--- DATASET RECORDS ---

Lemma buffer_columns_take fresh mask k : forall types index buffer, (k <= length types)%nat ->
  buffer_columns fresh mask index k types buffer = buffer_columns fresh mask index (length (take k types)) (take k types) buffer.
Proof.
  induction k as [|k IH]; intros [|t types] index buffer Hk; cbn [length take buffer_columns] in *; [done|done|lia|].
  destruct (negb _); [done|]. destruct (match mask with Some _ => _ | None => _ end); [rewrite IH by lia; done|].
  destruct (buffer_value _ _ _ _) as [[v b]| |]; cbn [bind]; [|done..]. rewrite IH by lia. done.
Qed.

Lemma sizes_nonneg values : Forall wire_ok values -> 0 <= sizes values.
Proof. intros H. destruct (write_variants_ok values H) as (bs & _ & <- & _). apply len_nonneg. Qed.

Lemma row_length values mask : Forall wire_ok values -> sizes values + len mask < 2 ^ 64 -> rowLength values mask = sizes values + len mask.
Proof.
  intros Hw Hs. pose proof (sizes_nonneg values Hw). pose proof (len_nonneg mask). unfold rowLength.
  assert (E : forall a, 0 <= a -> a + sizes values < 2 ^ 64 -> fold_left (fun left right => uw 64 (left + getVariantSerializedSize right)) values a = a + sizes values).
  { clear -CL Hw. induction Hw as [|v values Hv Hw IH]; intros a Ha Hlt; cbn [fold_left sizes fold_right] in *; [lia|]. fold (sizes values) in *. pose proof (sizes_nonneg values Hw).
    destruct (write_variant_ok v Hv) as (bs & _ & Hl & _). pose proof (len_nonneg bs). rewrite uw_small by (unfold u_ok; lia). rewrite IH by lia. lia. }
  rewrite E by lia. rewrite Z.add_0_l. apply uw_small. unfold u_ok. lia.
Qed.

(** The rows of a rowset: each value is null or of the type of its column, the mask
    says which ones are null; without a mask there are none. *)
Record row_sent (types : list ColumnDataType) (nullable : bool) (values : list Variant) (mask : bitmask) : Prop := {
  rs_columns : types <> [];
  rs_values : Forall2 value_sent types values;
  rs_mask : if nullable then length mask = required_size (length types) /\ mask_says (Some mask) 0 values else mask = [] /\ Forall (fun v => isNull v = false) values;
  rs_mask_size : len mask < 2 ^ 31;
  rs_size : sizes values + len mask < 2 ^ 63
}.

Definition row_mask (nullable : bool) (mask : bitmask) : option bitmask := if nullable then Some mask else None.

Lemma row_mask_says types nullable values mask : row_sent types nullable values mask -> mask_says (row_mask nullable mask) 0 values.
Proof. intros [_ _ H _ _]. destruct nullable; [apply H|]. destruct H as [_ H]. intros j v Hj. cbn. by rewrite (Forall_lookup_1 _ _ _ _ H Hj). Qed.

Lemma sent_wire_ok types values : Forall2 value_sent types values -> Forall wire_ok values.
Proof. induction 1 as [|? ? ? ? (_ & ? & _)]; by constructor. Qed.

(** A row and its length. *)
Lemma write_row_ok types nullable values mask : row_sent types nullable values mask ->
  exists bs, write_variants values = Ok bs /\ bytes_ok bs /\ writeRow values mask = Ok (WriteVarint64 (len (mask ++ bs)) ++ mask ++ bs) /\ 0 < len (mask ++ bs) < 2 ^ 63.
Proof.
  intros Hrow. pose proof Hrow as [Hne Hv Hm Hms Hs]. pose proof (sent_wire_ok _ _ Hv) as Hw. destruct (write_variants_ok values Hw) as (bs & E & Hl & Hb). exists bs. split; [done|]. split; [done|].
  unfold writeRow. rewrite E, int_size, write_raw by done. assert (Hmask : (if len mask =? 0 then [] else mask) = mask) by (destruct (Z.eqb_spec (len mask) 0); [by rewrite (empty_bytes mask) by lia|done]).
  rewrite Hmask. cbn [bind]. rewrite row_length by (first [done|lia]). rewrite len_app, Hl. split; [by rewrite Z.add_comm|]. split; [|lia]. pose proof (len_nonneg mask). pose proof (len_nonneg bs).
  destruct Hv as [|t v types values Hv Hvs]; [done|]. destruct nullable.
  - destruct Hm as [Hm _]. unfold len in *. rewrite Hm. pose proof (required_size_le (length (t :: types))). cbn [length] in *. lia.
  - destruct Hm as [-> Hn]. apply Forall_cons in Hn as [Hn _]. destruct (sent_not_null t v Hv Hn) as [Hok [Hnn _]]. destruct (write_variant_ok v Hok) as (b & _ & Hlb & _ & Hp). specialize (Hp Hnn).
    apply Forall_cons in Hw as [_ Hw]. cbn [sizes fold_right] in *. fold (sizes values) in *. pose proof (sizes_nonneg values Hw). lia.
Qed.

Lemma decode_row_ok fresh types nullable values mask bs rest : row_sent types nullable values mask -> write_variants values = Ok bs -> 0 < len (mask ++ bs) < 2 ^ 63 ->
  decodeRow_stream fresh types nullable ((WriteVarint64 (len (mask ++ bs)) ++ mask ++ bs) ++ rest) = Ok (wire <$> values, rest).
Proof.
  intros Hrow Hw Hlen. unfold decodeRow_stream. rewrite <- app_assoc, read_varint64 by (unfold u_ok; lia). rewrite (proj2 (Z.eqb_neq _ 0)) by lia. rewrite <- app_assoc.
  pose proof (row_mask_says _ _ _ _ Hrow) as Hm. destruct Hrow as [_ Hv Hmask Hms _]. destruct nullable.
  - destruct Hmask as [Hl _]. rewrite <- Hl. change (Z.of_nat (length mask)) with (len mask). rewrite int_size, read_raw by done. by apply decode_columns_ok.
  - destruct Hmask as [-> _]. cbn [app]. by apply decode_columns_ok.
Qed.

Lemma write_variants_take k values bs : write_variants values = Ok bs -> exists b1 b2, bs = b1 ++ b2 /\ write_variants (take k values) = Ok b1 /\ write_variants (drop k values) = Ok b2.
Proof.
  revert k bs. induction values as [|v values IH]; intros [|k] bs Hw; cbn [write_variants take drop] in *.
  - exists [], bs. done.
  - apply Ok_inj in Hw as <-. by exists [], [].
  - by exists [], bs.
  - apply bind_Ok in Hw as (b & -> & (bs' & Hbs & <-%Ok_inj)%bind_Ok). destruct (IH k bs' Hbs) as (b1 & b2 & -> & -> & ->). exists (b ++ b1), b2. by rewrite app_assoc.
Qed.

Lemma decode_buffer_ok fresh types nullable values mask bs k : row_sent types nullable values mask -> write_variants values = Ok bs -> ends_low (mask ++ bs) -> (k <= length types)%nat ->
  decodeRow fresh (mask ++ bs) k types nullable = Ok (wire <$> take k values).
Proof.
  intros Hrow Hw Hlow Hle. pose proof (row_mask_says _ _ _ _ Hrow) as Hm. destruct Hrow as [_ Hv Hmask _ _]. destruct (write_variants_take k values bs Hw) as (b1 & b2 & -> & H1 & H2).
  assert (Hk : Forall2 value_sent (take k types) (take k values)) by (by apply Forall2_take).
  assert (Hmk : mask_says (row_mask nullable mask) 0 (take k values)). { intros j v Hj. apply Hm. by apply lookup_take_Some in Hj as [Hj _]. }
  assert (Hb2 : bytes_ok b2). { destruct (write_variants_ok (drop k values)) as (b & E & _ & Hb); [apply (sent_wire_ok (drop k types)); by apply Forall2_drop|]. rewrite H2 in E. by apply Ok_inj in E as <-. }
  apply ends_low_app in Hlow. unfold decodeRow. destruct nullable.
  - destruct Hmask as [Hl _]. rewrite <- Hl. rewrite len_app. pose proof (len_nonneg (b1 ++ b2)). change (Z.of_nat (length mask)) with (len mask). rewrite (proj2 (Z.ltb_ge _ _)) by lia.
    rewrite memrd_head by done. cbn [bind]. rewrite <- (Nat2Z.id (length mask)), (skipn_len_app' mask (b1 ++ b2)) by done. rewrite buffer_columns_take by done. by apply buffer_columns_ok.
  - destruct Hmask as [-> _]. cbn [app]. rewrite buffer_columns_take by done. by apply buffer_columns_ok.
Qed.

(** C14: a row that the server writes arrives at the client as it is, LOBs as strings
    and binary values: the announced length is the number of bytes that follow and
    is never the mark of the end of the rows, reading the row from the stream gives
    the values and leaves what follows the row, and reading the first columns from
    the bytes of the row gives the first values, if the last byte is below 128.  The
    values have the types of the columns and are shorter than 2 GiB, and their
    date-times are not midnight with a flag for a time part ([row_sent]; the length
    of such a row is announced wrongly, see [midnight_row]). *)
Theorem row_roundtrip fresh types nullable values mask rest : row_sent types nullable values mask ->
  exists body, writeRow values mask = Ok (WriteVarint64 (len body) ++ body) /\ 0 < len body /\
    decodeRow_stream fresh types nullable ((WriteVarint64 (len body) ++ body) ++ rest) = Ok (wire <$> values, rest) /\
    (ends_low body -> forall k, (k <= length types)%nat -> decodeRow fresh body k types nullable = Ok (wire <$> take k values)).
Proof.
  intros Hrow. destruct (write_row_ok _ _ _ _ Hrow) as (bs & Hw & _ & Hwr & Hlen). exists (mask ++ bs). split; [done|]. split; [lia|].
  split; [by apply decode_row_ok|]. intros Hl k Hk. by apply (decode_buffer_ok fresh types nullable values mask bs k).
Qed.

(** ** The connection worker *)

Lemma forward_row_ok fuel : forall body rest, (length body <= fuel)%nat -> forward_row fuel (len body) (body ++ rest) = Ok (body, rest).
Proof.
  induction fuel as [|fuel IH]; intros body rest Hf; cbn [forward_row].
  - destruct body; [done|cbn in Hf; lia].
  - pose proof (len_nonneg body). pose proof (len_nonneg rest). destruct (Z.ltb_spec 0 (len body)) as [Hpos|Hz]; [|destruct body as [|x body]; [done|]; rewrite len_cons in Hz; pose proof (len_nonneg body); lia].
    pose proof (direct_buffer (body ++ rest)) as Hd. rewrite len_app in Hd. set (n := Z.min _ _).
    assert (Hn : 0 < n <= len body). { destruct body; [done|]. specialize (Hd ltac:(done)). unfold n. lia. }
    destruct (split_at body n) as (a & b & -> & Ha); [lia|]. rewrite <- app_assoc, firstn_len_app, skipn_len_app' by done.
    assert (Hlb : len (a ++ b) - n = len b) by (rewrite len_app; lia). rewrite Hlb, IH; [done|]. rewrite length_app in Hf. unfold len in Ha. lia.
Qed.

(** A rowset: the rows with their lengths, and its end. *)
Fixpoint rowset_bytes (bodies : list (list Z)) : list Z :=
  match bodies with [] => endRowset | body :: l => (WriteVarint64 (len body) ++ body) ++ rowset_bytes l end.
Definition body_ok (body : list Z) : Prop := 0 < len body < 2 ^ 63.

Lemma length_nine n : 0 <= n < 2 ^ 63 -> len (WriteVarint64 n) <= 9.
Proof.
  intros Hn. rewrite write_varint64 by (unfold u_ok; lia). rewrite encodeVarUInt_eq. rewrite (encode_loop_fuel 8); [pose proof (encode_loop_len 8 n); lia| |cbn; lia]. unfold fits. cbn. lia.
Qed.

---

▸ PROBLEM DESCRIPTION
From the first line of the listing above to the line with "destruct (write_variant_ok v Hv)", please transcribe each line exactly, both ends included, and nothing beyond that.

▸ ANSWER TO THE PROBLEM
Lemma buffer_columns_take fresh mask k : forall types index buffer, (k <= length types)%nat ->
  buffer_columns fresh mask index k types buffer = buffer_columns fresh mask index (length (take k types)) (take k types) buffer.
Proof.
  induction k as [|k IH]; intros [|t types] index buffer Hk; cbn [length take buffer_columns] in *; [done|done|lia|].
  destruct (negb _); [done|]. destruct (match mask with Some _ => _ | None => _ end); [rewrite IH by lia; done|].
  destruct (buffer_value _ _ _ _) as [[v b]| |]; cbn [bind]; [|done..]. rewrite IH by lia. done.
Qed.

Lemma sizes_nonneg values : Forall wire_ok values -> 0 <= sizes values.
Proof. intros H. destruct (write_variants_ok values H) as (bs & _ & <- & _). apply len_nonneg. Qed.

Lemma row_length values mask : Forall wire_ok values -> sizes values + len mask < 2 ^ 64 -> rowLength values mask = sizes values + len mask.
Proof.
  intros Hw Hs. pose proof (sizes_nonneg values Hw). pose proof (len_nonneg mask). unfold rowLength.
  assert (E : forall a, 0 <= a -> a + sizes values < 2 ^ 64 -> fold_left (fun left right => uw 64 (left + getVariantSerializedSize right)) values a = a + sizes values).
  { clear -CL Hw. induction Hw as [|v values Hv Hw IH]; intros a Ha Hlt; cbn [fold_left sizes fold_right] in *; [lia|]. fold (sizes values) in *. pose proof (sizes_nonneg values Hw).
    destruct (write_variant_ok v Hv) as (bs & _ & Hl & _). pose proof (len_nonneg bs). rewrite uw_small by (unfold u_ok; lia). rewrite IH by lia. lia. }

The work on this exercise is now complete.